Behaviour Management Advice
The role of the teacher is not only about facilitating young people’s learning but includes managing challenging behaviour which can be daunting and sometimes exhausting.
Recently qualified teachers may find it the most challenging but there are several skills and techniques to learn to keep you in control of classroom behaviour and even eliminate poor behaviour all together.
Examples of poor behaviour
Schools are likely to have a defined list of what is not acceptable and their own behaviour management policy, so it is important to get familiar with these early on as pupils tend to respond positively to the reward and sanction policy which is in place by the school.
Common examples of poor behaviour include:
Throwing or breaking equipment
Interrupting/shouting out/name calling
Getting out of seats or leaving the room without permission
Conversations that are nothing to do with the lesson
Firstly, everyone has their own techniques when it comes to managing pupil behaviour, usually down to experience. However, we have provided some hints and tips to help you along the way:
Positivity: Use positive language, smile, use humour where appropriate, explain tasks clearly, avoid shouting and be encouraging.

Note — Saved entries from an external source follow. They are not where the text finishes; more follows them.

(* ===== verification/Session.v ===== *)
(** * IKE_AUTH payloads (engine/swu/ikev2/session_payloads.go, auth_payload.go)

    Identities, configuration attributes, traffic selectors with the check that
    the responder only narrowed what was offered, and the AUTH payload keyed by
    the EAP master session key. *)
From S2P Require Import Prelude Errors Crypto Types Codec Notify Sa Keys.

Definition IDIPv4Addr := 1.
Definition IDFQDN := 2.
Definition IDRFC822Addr := 3.
Definition IDIPv6Addr := 5.
Definition IDKeyID := 11.
Definition CFGRequest := 1.
Definition CFGReply := 2.
Definition CFGSet := 3.
Definition CFGAck := 4.
Definition ConfigInternalIPv4Address := 1.
Definition ConfigInternalIPv4DNS := 3.
Definition ConfigInternalAddressExpiry := 5.
Definition ConfigInternalIPv6Address := 8.
Definition ConfigInternalIPv6DNS := 10.
Definition ConfigInternalIPv4Subnet := 13.
Definition ConfigSupportedAttributes := 14.
Definition ConfigInternalIPv6Subnet := 15.
Definition ConfigPCSCFIPv4Address := 20.
Definition ConfigPCSCFIPv6Address := 21.
Definition TSIPv4AddressRange := 7.
Definition TSIPv6AddressRange := 8.
Definition AuthMethodSharedKeyMIC := 2.
#[export] Hint Unfold TSIPv4AddressRange TSIPv6AddressRange AuthMethodSharedKeyMIC : goconst.

(** [InitResult] of init.go: what IKE_SA_INIT established. *)
Record InitResult := mkInitResult {
  ir_RequestBytes : bytes;
  ir_ResponseBytes : bytes;
  ir_Request : Message;
  ir_Response : Message;
  ir_SelectedSA : SecurityAssociation;
  ir_InitiatorSPI : Z;
  ir_ResponderSPI : Z;
  ir_NonceI : bytes;
  ir_NonceR : bytes;
  ir_PublicKeyI : bytes;
  ir_PublicKeyR : bytes;
  ir_SharedSecret : bytes;
  ir_PRF : hash;
  ir_SKEYSEED : bytes;
  ir_KeyMaterial : bytes;
  ir_Keys : IKEKeys;
  ir_MOBIKESupported : bool;
  ir_NATDetected : bool
}.

(** ** Identity *)
Record Identity := mkIdentity { id_Type : Z; id_Data : bytes }.

Definition Identity_MarshalBinary (id : Identity) : result bytes :=
  if id_Type id =? 0 then Errorf ErrInvalidIdentity else
  Ok ([id_Type id; 0; 0; 0] ++ id_Data id).

Definition ParseIdentity (data : bytes) : result Identity :=
  if len data <? 4 then Errorf ErrInvalidIdentity else
  let! ty := at_ data 0 in
  if ty =? 0 then Errorf ErrInvalidIdentity else
  let! rest := slice_from data 4 in
  Ok (mkIdentity ty rest).
Lemma fixed16Values_wire t (rs : list bytes) :
  Forall (fun r => len r = 16) rs -> rs <> [] ->
  fixed16Values (wire (FixedAttribute t (concat rs))) = Ok rs.
Proof.
  intros Hr Hne. pose proof (len_concat_16 rs Hr) as Hl. pose proof (len_nonneg rs).
  unfold FixedAttribute. rewrite wire_idem.
  2: { cbn [a_Data]. rewrite len_app, Hl. replace (2 + (len [0; 0] + 16 * len rs)) with ((4 * len rs + 1) * 4) by len_lia.
       by apply Z.mod_mul. }
  unfold fixed16Values. cbn [a_Data].
  assert (Hd : len ([0; 0] ++ concat rs) = 2 + 16 * len rs) by len_lia. rewrite Hd.
  replace (2 + 16 * len rs - 2) with (len rs * 16) by lia. rewrite Z.rem_mul by lia.
  replace ((2 + 16 * len rs <? 2) || negb (0 =? 0)) with false by (symmetry; lia).
  rewrite requireReservedZero_framed. cbn [bind]. apply (fixed16_loop_spec _ [0; 0] rs []); [done| |done].
  unfold len in *. lia.
Qed.

Lemma version_list_loop_spec fuel p vs out :
  Forall is_u16 vs -> (length vs < fuel)%nat ->
  version_list_loop fuel (p ++ concat (be_bytes 2 <$> vs)) (len p) out = Ok (out ++ vs).
Proof.
  revert p vs out. induction fuel as [|fuel IH]; intros p vs out Hv Hf; [lia|]. cbn [version_list_loop].
  destruct Hv as [|v vs Hv Hvs].
  - cbn [fmap list_fmap concat]. rewrite !app_nil_r. by replace (len p <? len p) with false by lia.
  - cbn [fmap list_fmap concat length] in *. set (tl := concat _). pose proof (len_nonneg tl).
    replace (len p <? _) with true by (symmetry; len_lia).
    rewrite (u16_at_eq _ p tl v) by done. cbn [bind].
    replace (len p + 2) with (len (p ++ be_bytes 2 v)) by len_lia. rewrite app_assoc.
    unfold tl. rewrite IH by (done || lia). by rewrite <- app_assoc.
Qed.
Lemma len_concat_be2 (vs : list Z) : len (concat (be_bytes 2 <$> vs)) = 2 * len vs.
Proof. induction vs as [|v vs IH]; [done|]. cbn [fmap list_fmap concat]. len_lia. Qed.

Lemma VersionListValue_wire vs :
  Forall is_u16 vs -> 1 <= len vs <= 32767 -> VersionListValue (wire (VersionListAttribute vs)) = Ok vs.
Proof.
  intros Hv Hl. unfold VersionListValue, VersionListAttribute. pose proof (len_concat_be2 vs) as Hc.
  rewrite VariableValue_wire by lia. cbn [bind]. rewrite Hc, Z.mul_comm, Z.rem_mul by lia.
  replace ((len vs * 2 =? 0) || negb (0 =? 0)) with false by (symmetry; lia).
  apply (version_list_loop_spec _ [] vs []); [done|]. unfold len in *. lia.
Qed.
(* ===== verification/EapCrypt.v ===== *)
(** * Encrypted attributes of EAP-AKA (engine/swu/eapaka/crypto.go)

    AT_ENCR_DATA: the AES-CBC encryption of marshalled attributes, padded with
    AT_PADDING to whole blocks, and its decryption with the padding checked
    and stripped. *)
From S2P Require Import Prelude Errors Crypto EapAka EapKeys EapMac.

(** A key of [aes.BlockSize] octets is one [aes.NewCipher] accepts. *)
Definition encryptedDataBlock (kEncr iv : bytes) : result unit :=
  if negb (len kEncr =? aes_BlockSize) then Errorf ErrInvalidKeyMaterial else
  if negb (len iv =? aes_BlockSize) then Errorf ErrInvalidEncryptedData else
  aes_NewCipher kEncr.

Definition encryptedPaddingAttribute (totalLength : Z) : result Attribute :=
  if (totalLength =? 4) || (totalLength =? 8) || (totalLength =? 12)
  then Ok (mkAttribute AttributePadding (replicate (Z.to_nat (totalLength - 2)) 0))
  else Errorf ErrInvalidEncryptedData.

(** [for i, attr := range attrs { ... }]; [before] is [attrs[:i]]. *)
Fixpoint strip_padding_loop (before rest : list Attribute) : result (list Attribute) :=
  match rest with
  | [] => Ok before
  | attr :: rest' =>
      if negb (a_Type attr =? AttributePadding) then strip_padding_loop (before ++ [attr]) rest' else
      if negb (len rest' =? 0) then Errorf ErrInvalidEncryptedData else
      let totalLength := len (a_Data attr) + 2 in
      if negb (totalLength =? 4) && negb (totalLength =? 8) && negb (totalLength =? 12) then Errorf ErrInvalidEncryptedData else
      if existsb (fun b => negb (b =? 0)) (a_Data attr) then Errorf ErrInvalidEncryptedData else
      Ok before
  end.
Definition stripEncryptedPadding (attrs : list Attribute) : result (list Attribute) := strip_padding_loop [] attrs.

Section encrypt.
Context {C : Crypto}.

Definition EncryptAttributes (kEncr iv : bytes) (attrs : list Attribute) : result Attribute :=
  let! _ := encryptedDataBlock kEncr iv in
  let! plaintext := MarshalAttributes attrs in
  let rem := Z.rem (len plaintext) aes_BlockSize in
  let! plaintext :=
    (if negb (rem =? 0) then
       let! padding := encryptedPaddingAttribute (aes_BlockSize - rem) in
       let! rawPadding := Attribute_MarshalBinary padding in
       Ok (plaintext ++ rawPadding)
     else Ok plaintext) in
  let ciphertext := cbc_CryptBlocks_enc kEncr iv plaintext in
  Ok (EncrDataAttribute ciphertext).

(** The error of [ParseAttributes] is formatted with [%v] into [ErrInvalidEncryptedData]. *)
Definition DecryptAttributes (kEncr iv : bytes) (encrypted : Attribute) : result (list Attribute) :=
  if negb (a_Type encrypted =? AttributeEncrData) then Errorf ErrInvalidEncryptedData else
  let! _ := encryptedDataBlock kEncr iv in
  let! ciphertext := EncrDataValue encrypted in
  if (len ciphertext =? 0) || negb (Z.rem (len ciphertext) aes_BlockSize =? 0) then Errorf ErrInvalidEncryptedData else
  let plaintext := cbc_CryptBlocks_dec kEncr iv ciphertext in
  let! attrs := map_err (fun _ => Sentinel ErrInvalidEncryptedData) (ParseAttributes plaintext) in
  stripEncryptedPadding attrs.

Definition DecryptEncryptedAttributes (kEncr : bytes) (ivAttr encrypted : Attribute) : result (list Attribute) :=
  let! iv := IVValue ivAttr in
  DecryptAttributes kEncr iv encrypted.

(** [([]Attribute, bool, error)]: the flag is returned with an error too. *)
Definition DecryptPacketEncryptedAttributes (request : Packet) (keys : Keys) : bool * result (list Attribute) :=
  match FindSingleAttribute (pk_Attributes request) AttributeIV with
  | (hasIV, Ok ivAttr) =>
      match FindSingleAttribute (pk_Attributes request) AttributeEncrData with
      | (hasEncrypted, Ok encryptedAttr) =>
          if negb hasIV && negb hasEncrypted then (false, Ok []) else
          if negb hasIV || negb hasEncrypted then (true, Errorf ErrInvalidEncryptedData) else
          (true, DecryptEncryptedAttributes (ks_KEncr keys) ivAttr encryptedAttr)
      | (_, r) => (true, let! _ := r in Ok [])
      end
  | (_, r) => (true, let! _ := r in Ok [])
  end.
Definition DecryptChallengeEncryptedAttributes (request : Packet) (keys : Keys) : bool * result (list Attribute) :=
  DecryptPacketEncryptedAttributes request keys.
End encrypt.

Stay Calm: Use a normal natural voice, always remain confident and in control, address behavioural issues quickly and effectively. Avoid humiliation, anger, and unnecessary threats.
Patience: Speak only when students are quiet and ready.
Be Authoritative: Use your speech and your body language to assert your authority within the classroom. Hand signals and other non-verbal communication can be just as effective. Don’t be afraid to give instructions and set clear expectations. Eye contact and posing questions are a great way to appear in control.
Be Alert: Monitor and circulate the classroom, try to stick to seating plans where possible. Get out of the habit of sitting behind a desk.
Preparation: Have your own ‘bag of tricks’; pens, pencils, rubbers, board pens, worksheets, a whistle etc. Model the behaviour you expect from them; be punctual, well organised and polite.
Consistency: Be fair and follow through with any sanctions issued during the lesson.
It is important to remember that every school is different, and most schools have variations to their behaviour policy’s. It is important that you adapt to the schools you teach in. It is also good to be mindful of the fact that some students may be exempt from specific policies for various medical reasons, for example:
Toilet passes – All schools will have their own policies regarding using the toilet in lessons. Usually once the pupils are in a lesson they are not allowed to leave for the toilet unless they have a toilet pass. This may be a small number of people but it’s good to check, usually via the school’s online pupil management system such as Class Charts or SIMS.
Leaving lessons early – Schools tend to be strict about only letting students leave on the sound of the bell. However, some pupils may have a requirement to leave 5 minutes early. Usually there is a teaching assistant in the lesson as well to help facilitate this. If you are ever unsure, make sure you ask another member of staff.
Time out cards – To help students avoid getting into trouble, a school may allow some to have a time out card. Students that have difficultly controlling anger use it to take 5 minutes out of a lesson if they feel they are struggling. It’s there to help them calm down and refocus for learning. It is important to recognise this, so you don’t accidentally escalate a situation. Equally, it is important to make sure the student is using it correctly and not as an excuse to get out of doing something they don’t want to do. A teaching assistant should be in the lesson as well if this is the case who can provide more guidance.
Although a lot of behaviour management techniques are sometimes easier said than done. We hope that maybe some of our techniques may be helpful and contribute towards making you feel more confident in the classroom.